-------- Data for analysis --------

(* ===== verification/Loopback.v ===== *)
(** * The import object of the wgpu loopback example

    [__wbg_get_imports] of src/examples/wgpu/dist/loopback-65daf9cf8bd0f5a7.js:
    every function the wasm module can call, in the order of the file, as tables of
    [Glue]'s imports; and the enumerations its setters use. *)

From Stdlib Require Import String.
From S2P Require Import Prelude TextCodec Memory Closure Glue DebugString Loader Session.

Definition __wbindgen_enum_GpuAddressMode : list string := ["clamp-to-edge"; "repeat";
  "mirror-repeat"].
Definition __wbindgen_enum_GpuBlendFactor : list string := ["zero"; "one"; "src";
  "one-minus-src"; "src-alpha"; "one-minus-src-alpha"; "dst"; "one-minus-dst"; "dst-alpha";
  "one-minus-dst-alpha"; "src-alpha-saturated"; "constant"; "one-minus-constant"; "src1";
  "one-minus-src1"; "src1-alpha"; "one-minus-src1-alpha"].
Definition __wbindgen_enum_GpuBlendOperation : list string := ["add"; "subtract";
  "reverse-subtract"; "min"; "max"].
Definition __wbindgen_enum_GpuBufferBindingType : list string := ["uniform"; "storage";
  "read-only-storage"].
Definition __wbindgen_enum_GpuCompareFunction : list string := ["never"; "less"; "equal";
  "less-equal"; "greater"; "not-equal"; "greater-equal"; "always"].
Definition __wbindgen_enum_GpuCullMode : list string := ["none"; "front"; "back"].
Definition __wbindgen_enum_GpuDeviceLostReason : list string := ["unknown"; "destroyed"].
Definition __wbindgen_enum_GpuErrorFilter : list string := ["validation"; "out-of-memory";
  "internal"].
Definition __wbindgen_enum_GpuFilterMode : list string := ["nearest"; "linear"].
Definition __wbindgen_enum_GpuFrontFace : list string := ["ccw"; "cw"].
Definition __wbindgen_enum_GpuIndexFormat : list string := ["uint16"; "uint32"].
Definition __wbindgen_enum_GpuLoadOp : list string := ["load"; "clear"].
Definition __wbindgen_enum_GpuMipmapFilterMode : list string := ["nearest"; "linear"].
Definition __wbindgen_enum_GpuPowerPreference : list string := ["low-power";
  "high-performance"].
Definition __wbindgen_enum_GpuPrimitiveTopology : list string := ["point-list"; "line-list";
  "line-strip"; "triangle-list"; "triangle-strip"].
Definition __wbindgen_enum_GpuQueryType : list string := ["occlusion"; "timestamp"].
Definition __wbindgen_enum_GpuSamplerBindingType : list string := ["filtering"; "non-filtering";
  "comparison"].
Definition __wbindgen_enum_GpuStencilOperation : list string := ["keep"; "zero"; "replace";
  "invert"; "increment-clamp"; "decrement-clamp"; "increment-wrap"; "decrement-wrap"].
Definition __wbindgen_enum_GpuStorageTextureAccess : list string := ["write-only"; "read-only";
  "read-write"].
Definition __wbindgen_enum_GpuStoreOp : list string := ["store"; "discard"].
Definition __wbindgen_enum_GpuTextureAspect : list string := ["all"; "stencil-only";
  "depth-only"].
Definition __wbindgen_enum_GpuTextureDimension : list string := ["1d"; "2d"; "3d"].
Definition __wbindgen_enum_GpuTextureFormat : list string := ["r8unorm"; "r8snorm"; "r8uint";
  "r8sint"; "r16uint"; "r16sint"; "r16float"; "rg8unorm"; "rg8snorm"; "rg8uint"; "rg8sint";
  "r32uint"; "r32sint"; "r32float"; "rg16uint"; "rg16sint"; "rg16float"; "rgba8unorm";
  "rgba8unorm-srgb"; "rgba8snorm"; "rgba8uint"; "rgba8sint"; "bgra8unorm"; "bgra8unorm-srgb";
  "rgb9e5ufloat"; "rgb10a2uint"; "rgb10a2unorm"; "rg11b10ufloat"; "rg32uint"; "rg32sint";
  "rg32float"; "rgba16uint"; "rgba16sint"; "rgba16float"; "rgba32uint"; "rgba32sint";
  "rgba32float"; "stencil8"; "depth16unorm"; "depth24plus"; "depth24plus-stencil8";
  "depth32float"; "depth32float-stencil8"; "bc1-rgba-unorm"; "bc1-rgba-unorm-srgb";
  "bc2-rgba-unorm"; "bc2-rgba-unorm-srgb"; "bc3-rgba-unorm"; "bc3-rgba-unorm-srgb";
  "bc4-r-unorm"; "bc4-r-snorm"; "bc5-rg-unorm"; "bc5-rg-snorm"; "bc6h-rgb-ufloat";
  "bc6h-rgb-float"; "bc7-rgba-unorm"; "bc7-rgba-unorm-srgb"; "etc2-rgb8unorm";
  "etc2-rgb8unorm-srgb"; "etc2-rgb8a1unorm"; "etc2-rgb8a1unorm-srgb"; "etc2-rgba8unorm";
  "etc2-rgba8unorm-srgb"; "eac-r11unorm"; "eac-r11snorm"; "eac-rg11unorm"; "eac-rg11snorm";
  "astc-4x4-unorm"; "astc-4x4-unorm-srgb"; "astc-5x4-unorm"; "astc-5x4-unorm-srgb";
  "astc-5x5-unorm"; "astc-5x5-unorm-srgb"; "astc-6x5-unorm"; "astc-6x5-unorm-srgb";
  "astc-6x6-unorm"; "astc-6x6-unorm-srgb"; "astc-8x5-unorm"; "astc-8x5-unorm-srgb";
  "astc-8x6-unorm"; "astc-8x6-unorm-srgb"; "astc-8x8-unorm"; "astc-8x8-unorm-srgb";
  "astc-10x5-unorm"; "astc-10x5-unorm-srgb"; "astc-10x6-unorm"; "astc-10x6-unorm-srgb";
  "astc-10x8-unorm"; "astc-10x8-unorm-srgb"; "astc-10x10-unorm"; "astc-10x10-unorm-srgb";
  "astc-12x10-unorm"; "astc-12x10-unorm-srgb"; "astc-12x12-unorm"; "astc-12x12-unorm-srgb"].
Definition __wbindgen_enum_GpuTextureSampleType : list string := ["float"; "unfilterable-float";
  "depth"; "sint"; "uint"].
Definition __wbindgen_enum_GpuTextureViewDimension : list string := ["1d"; "2d"; "2d-array";
  "cube"; "cube-array"; "3d"].
Definition __wbindgen_enum_GpuVertexFormat : list string := ["uint8"; "uint8x2"; "uint8x4";
  "sint8"; "sint8x2"; "sint8x4"; "unorm8"; "unorm8x2"; "unorm8x4"; "snorm8"; "snorm8x2";
  "snorm8x4"; "uint16"; "uint16x2"; "uint16x4"; "sint16"; "sint16x2"; "sint16x4"; "unorm16";
  "unorm16x2"; "unorm16x4"; "snorm16"; "snorm16x2"; "snorm16x4"; "float16"; "float16x2";
  "float16x4"; "float32"; "float32x2"; "float32x3"; "float32x4"; "uint32"; "uint32x2";
  "uint32x3"; "uint32x4"; "sint32"; "sint32x2"; "sint32x3"; "sint32x4"; "unorm10-10-10-2";
  "unorm8x4-bgra"].
Definition __wbindgen_enum_GpuVertexStepMode : list string := ["vertex"; "instance"].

--------

Task description ▸
Read through the records above and copy the lines that contain "Require".

Task response ▸
From Stdlib Require Import String.
From S2P Require Import Prelude TextCodec Memory Closure Glue DebugString Loader Session.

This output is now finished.